- Born: 25 November 1958 (age 67) Redhill, Surrey, England
- Occupation: Costume designer
- Known for: Appearing on Test Card F from 1967–1998
- Father: George Hersee

= Carole Hersee =

Costume designer and BBC test card model (born 1958)

Carole Hersee (born 25 November 1958) is an English costume designer who is best known for appearing in the centrepiece of the United Kingdom television Test Card F (and latterly J, W, and X), which aired on BBC Television from 1967 to 1998. As such, she became the most aired face in British television history.

== Test Card F ==

The card was developed in 1967 by her father, BBC engineer George Hersee, who started by snapping test photographs of Carole and her younger sister, Gillian; Carole believes she was ultimately chosen to appear on the card simply because Gillian was without two of her front teeth at the time. However, in an interview with Andy Emmerson in 1988 George recollects photographing both, but the committee chose Carole as she had lighter hair. Someone noticed Carole appeared to be left-handed, so to make it seem that she was holding the chalk in her right hand they flipped the transparency. She was posed with a strategically placed Noughts and Crosses board (the "X" painted in the left centre square was directly in the middle of the screen) and her own clown doll named Bubbles, which was brought on set specifically for the photo shoot. She was paid £100 for the shoot. The card (actually a 35mm transparency) was used on television in the UK and elsewhere for more than four decades, usually while there was no on-air programming.

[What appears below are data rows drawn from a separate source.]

(* ===== verification/MkfsBoot.v ===== *)
(** * Booting from an image

    The kernel starts on the disk that src/mkfs.c built: [binit], then [iinit] and [initlog]
    as [forkret] of src/proc.c calls them.  A file of the command line of [mkfs] is then read
    through the inode cache with its contents. *)

From S2P Require Import Prelude Param KString Spinlock Bio Log LogCrash LogOps Fs FsView FsFile FsRead FsInode FsWrite Mkfs.
Local Open Scope Z_scope.

(** ** Definitions *)

Definition no_inode : inode := mkInode 0 0 0 0 (mkDinode 0 0 0 0 0 0 0 0 (replicate (S NDIRECT) 0)).

(** The machine before the file system is up. *)
Definition boot_state (img : Z → mem) (m : mem) : fsst :=
  mkFsst (mkLogst (mkBio (mkCpu 0 0 false true) bcache0 (mkMemdisk FSSIZE img []) []) log0 0)
    (mkSuperblock 0 0 0 0 0 0 0) (initlock "icache") (replicate NINODE no_inode) m 0 [].

(** The calls that bring the file system up. *)
Definition fs_start : K fsst unit :=
  oncache binit;; iinit ROOTDEV;; onlog (initlog ROOTDEV).

(** Reading [n] bytes of the inode [inum] from its beginning. *)
Definition read_inode (inum dst n : Z) : K fsst Z :=
  ip ← iget ROOTDEV inum;
  ilock (Some ip);;
  readi [] ip dst 0 n.

(** ** Lemmas *)

Section Boot.
Context {img : Z → mem} {names contents : list (list Z)}.
Hypothesis H : initial_disk img names contents.

Lemma boot_header : header_ok (sb_logstart mksb) (sb_nlog mksb) FSSIZE (img (sb_logstart mksb)) ∧
  head_blocks (img (sb_logstart mksb)) = [].
Proof using H.
  rewrite (id_log H). split; [|done]. apply header_ok_nil; [exact (gm_layout _ mksb_geometry) | done..].
Qed.

Lemma fs_start_rule m (Q : unit → fsst → Prop) :
  (∀ s vw wr, fs_ok mksb vw vw wr ∅ [] 0 s → ic_inode s = replicate NINODE no_inode → fs_mem s = m →
     (∀ b, datab (sb_logstart mksb) (sb_nlog mksb) FSSIZE b → vw b = img b) → Q tt s) →
  runs fs_start (boot_state img m) Q.
Proof using H.
  intros HQ. apply runs_bind, oncache_rule, binit_rule; [split; cbn; lia | done |].
  intros c Hc. apply runs_bind, runs_bind, runs_mod, runs_bind, oncache_rule.
  apply (readsb_rule img img FSSIZE [] ∅ ∅); [by eexists | done | right; vm_compute; lia | done |].
  intros c1 Hc1. rewrite (id_super H). apply runs_mod, onlog_rule.
  destruct boot_header as [Hh Eh].
  apply (initlog_rule (sb_logstart mksb) (sb_nlog mksb) FSSIZE img []); [exact Hc1 | done |
    exact (gm_layout _ mksb_geometry) | done | by rewrite (id_super H) | by rewrite (id_super H) | done |].
  intros l d Hl Hd. eapply HQ; [split; [exact mksb_geometry | exact Hl | done | | done] | done | done |].
  - rewrite Hd by (split; cbn; unfold nlog, LOGSIZE, MAXOPBLOCKS, FSSIZE; lia).
    rewrite logical_unlisted by (rewrite Eh; apply not_elem_of_nil). apply H.
  - intros b Hb. rewrite Hd by done. apply logical_unlisted. rewrite Eh. apply not_elem_of_nil.
Qed.

(** A block outside the log, so a block of a file, is as [mkfs] left it. *)
Lemma boot_block vw b :
  (∀ b, datab (sb_logstart mksb) (sb_nlog mksb) FSSIZE b → vw b = img b) →
  sb_inodestart mksb ≤ b < FSSIZE → vw b = img b.
Proof using. clear. intros Hvw Hb. apply Hvw. by apply (after_log mksb_geometry). Qed.

Lemma read_inode_rule s vw wr inum addrs t n dst len (d := mkDinode t 0 0 1 0 0 493 len addrs) (Q : Z → fsst → Prop) :
  fs_ok mksb vw vw wr ∅ [] 0 s → ic_inode s = replicate NINODE no_inode →
  (∀ b, datab (sb_logstart mksb) (sb_nlog mksb) FSSIZE b → vw b = img b) →
  0 ≤ inum < NINODES → disk_inode mksb img inum = d → t = T_DIR ∨ t = T_FILE →
  file_ok mksb img d → no_hole img d 0 len → 0 ≤ len ≤ MAXFILE * BSIZE →
  0 ≤ n → n < 4294967296 → 0 ≤ dst → dst + n < 4294967296 →
  (∀ s', (∀ j, 0 ≤ j < Z.min n len → fs_mem s' (dst + j) = fbyte img d j) → Q (Z.min n len) s') →
  runs (read_inode inum dst n) s Q.
Proof using.
  clear. intros H Hic Hvw Hi Hd Ht Hf Hh Hlen Hn Hn2 Hdst Hdn HQ. pose proof (geo_order mksb_geometry) as Hg.
  change (sb_size mksb) with FSSIZE in Hg.
  assert (Hsame : ∀ k, (k < NSLOT)%nat → slot img d k ≠ 0 → vw (slot img d k) = img (slot img d k)).
  { intros k Hk Hs. apply (boot_block _ _ Hvw). pose proof (slot_ge _ _ _ Hf Hk Hs). lia. }
  assert (Hused : ∀ x, 0 ≤ x < FSSIZE → used mksb img x = true → used mksb vw x = true).
  { intros x Hx. by rewrite !mksb_used, (boot_block _ _ Hvw) by lia. }
  assert (Hdv : disk_inode mksb vw inum = d).
  { rewrite <- Hd. unfold disk_inode. pose proof (IBLOCK_range mksb_geometry inum Hi).
    by rewrite (boot_block _ _ Hvw) by lia. }
  apply runs_bind, (iget_rule _ _ _ _ _ _ _ _ _ _ _ H).
  { exists 0%nat, no_inode. rewrite Hic. split; [done | by left]. }
  intros ip x x' s1 Hx Hcase H1 Hic1 _. rewrite Hic in Hx, Hcase, Hic1.
  apply lookup_replicate in Hx as [-> Hip]. destruct Hcase as [[Hr _]|(_ & _ & ->)]; [done|].
  assert (Hl1 : ic_inode s1 !! ip = Some (mkInode ROOTDEV inum 1 0 (i_d no_inode))).
  { rewrite Hic1. apply list_lookup_insert_eq. by rewrite length_replicate. }
  destruct (ilock_correct mksb vw vw wr [] 0 s1 ip _ H1 Hl1) as (s2 & E2 & H2 & Hic2); [done.. | | |].
  { unfold buf_room. vm_compute. lia. }
  { change (di_type (disk_inode mksb vw inum) ≠ 0). rewrite Hdv. cbn. destruct Ht as [-> | ->]; done. }
  apply runs_bind. exists tt, s2. split; [exact E2|]. cbn [i_inum i_ref i_flags iflag] in Hic2.
  set (y := mkInode _ _ _ _ _) in Hic2.
  assert (Hy : i_d y = d) by exact Hdv.
  assert (Hl2 : ic_inode s2 !! ip = Some y).
  { rewrite Hic2. apply list_lookup_insert_eq. by eapply lookup_lt_Some. }
  destruct (readi_reads [] mksb vw vw wr [] 0 s2 ip y dst 0 n H2 Hl2) as (s3 & E3 & _ & _ & Hm);
    rewrite ?Hy in *; try done; try lia.
  { cbn. destruct Ht as [-> | ->]; done. }
  { by apply (frame_file_ok Hf Hsame Hused). }
  { cbn. lia. }
  { intros z Hz. rewrite (frame_slot Hsame). by apply Hh. }
  { unfold buf_room. vm_compute. lia. }
  cbn [di_size d] in E3, Hm. rewrite Z.gtb_ltb in E3, Hm.
  destruct (Z.ltb_spec len 0); [lia|]. rewrite Z.sub_0_r in E3, Hm.
  eexists _, s3. split; [exact E3|]. apply HQ. intros j Hj. rewrite Hm.
  destruct (Z.leb_spec dst (dst + j)), (Z.ltb_spec (dst + j) (dst + Z.min n len)); try lia.
  cbn [andb]. replace (0 + (dst + j - dst)) with j by lia. apply (frame_fbyte Hsame). lia.
Qed.
End Boot.

(** ** Theorems *)

(** C17: What [mkfs] writes, the kernel reads.  The kernel boots from the image of [mkfs], and a
    read of the inode of a file of its command line delivers the first [n] bytes of the file
    of the build host. *)
Theorem mkfs_boots h prog fsimg names contents k c m dst n :
  (∀ i, h_io h i = true) → h_creat h = true → Forall2 (host_file h) names contents →
  Z.of_nat (length names) + 1 < NINODES →
  Forall (λ c, Z.of_nat (length c) ≤ MAXFILE * BSIZE) contents →
  data_start mksb + total_blocks (initial_files names contents) ≤ FSSIZE →
  contents !! k = Some c → 0 ≤ n → 0 ≤ dst → dst + n < 4294967296 →
  ∃ s s', main h (prog :: fsimg :: names) mkfs0 = Ok (tt, s) ∧
    (fs_start;; read_inode (Z.of_nat k + 2) dst n) (boot_state (mk_img s) m) =
      Ok (Z.min n (Z.of_nat (length c)), s') ∧
    ∀ j x, Z.of_nat j < n → c !! j = Some x → fs_mem s' (dst + Z.of_nat j) = x.
Proof.
  intros Hio Hcr HF Hn Hc Hroom Hk Hn0 Hd0 Hdn.
  destruct (main_rule Hio prog fsimg names contents Hcr HF Hn Hc Hroom) as ([] & s & E & H).
  destruct (id_file H k c Hk) as (addrs & d & -> & Hi & Hf & Hh & Hb).
  apply lookup_lt_Some in Hk as Hlk. apply Forall2_length in HF as Hlen.
  pose proof (proj1 (Forall_lookup _ _) Hc k c Hk) as Hmax. cbn in Hmax.
  assert (R : runs (fs_start;; read_inode (Z.of_nat k + 2) dst n) (boot_state (mk_img s) m) (λ r s',
    r = Z.min n (Z.of_nat (length c)) ∧
    ∀ j x, Z.of_nat j < n → c !! j = Some x → fs_mem s' (dst + Z.of_nat j) = x)).
  { apply runs_bind, (fs_start_rule H). intros s1 vw wr H1 Hic _ Hvw.
    eapply read_inode_rule; [exact H1 | done | exact Hvw | lia | exact Hi | by right | done | done | lia..|].
    intros s' Hs'. split; [done|]. intros j x Hj Hx. apply lookup_lt_Some in Hx as Hlx.
    rewrite Hs' by lia. by apply Hb. }
  destruct R as (r & s' & E' & -> & Hm). exists s, s'.
  split; [exact E|]. split; [exact E' | exact Hm].
Qed.

Lemma mkfs_boots_witness :
  ∃ s s', main demo_host ([109] :: [102] :: demo_names) mkfs0 = Ok (tt, s) ∧
    (fs_start;; read_inode (Z.of_nat 1 + 2) 4096 1000) (boot_state (mk_img s) (λ _, 0)) = Ok (600, s') ∧
    fs_mem s' (4096 + Z.of_nat 599) = 9.
Proof.
  destruct (mkfs_boots demo_host [109] [102] demo_names demo_contents 1 (replicate 512 7 ++ replicate 88 9)
    (λ _, 0) 4096 1000 (λ _, eq_refl) eq_refl demo_host_files ltac:(reflexivity) demo_lengths
    ltac:(vm_compute; congruence) eq_refl ltac:(lia) ltac:(lia) ltac:(lia)) as (s & s' & E & E' & Hm).
  exists s, s'. split; [exact E|]. split; [exact E'|]. apply Hm; [lia | reflexivity].
Defined.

Because of the card's prolonged exposure on the BBC, Hersee received fan mail during her teenage years and was regularly contacted by media outlets for interviews, but she quickly grew tired of the publicity. According to a November 2006 article featuring test card enthusiast Keith Hamer, Hersee is in Guinness World Records for the longest television appearance in history — an estimated total of 70,000 hours, equivalent to nearly eight continuous years. However, she denied this in a May 2007 interview with The Daily Telegraph, saying, "[It] can't be put in the Guinness Book of Records because it isn't a record that somebody else can achieve, apparently". Hersee still owns the Bubbles doll, which she keeps stored inside a box.

On the 2006–2007 television series Life on Mars, Hersee was depicted as a fictional character called the Test Card Girl, played by Rafaella Hutchinson in series one and by Harriet Rogers in series two. Appearing to the protagonist in brief visions, she would often taunt Sam Tyler (John Simm) and occasionally scare him greatly. She is the final character seen in the series when she mimes turning a switch at the side of the screen and the image disappears, similar to an old television set.

== Career ==
Hersee attended Heath End School in Farnham, and as an adult became a seamstress for a supplier of theatrical costumes. She has designed costumes for several West End theatre productions and films, including The Last Emperor, Flash Gordon and Dangerous Liaisons.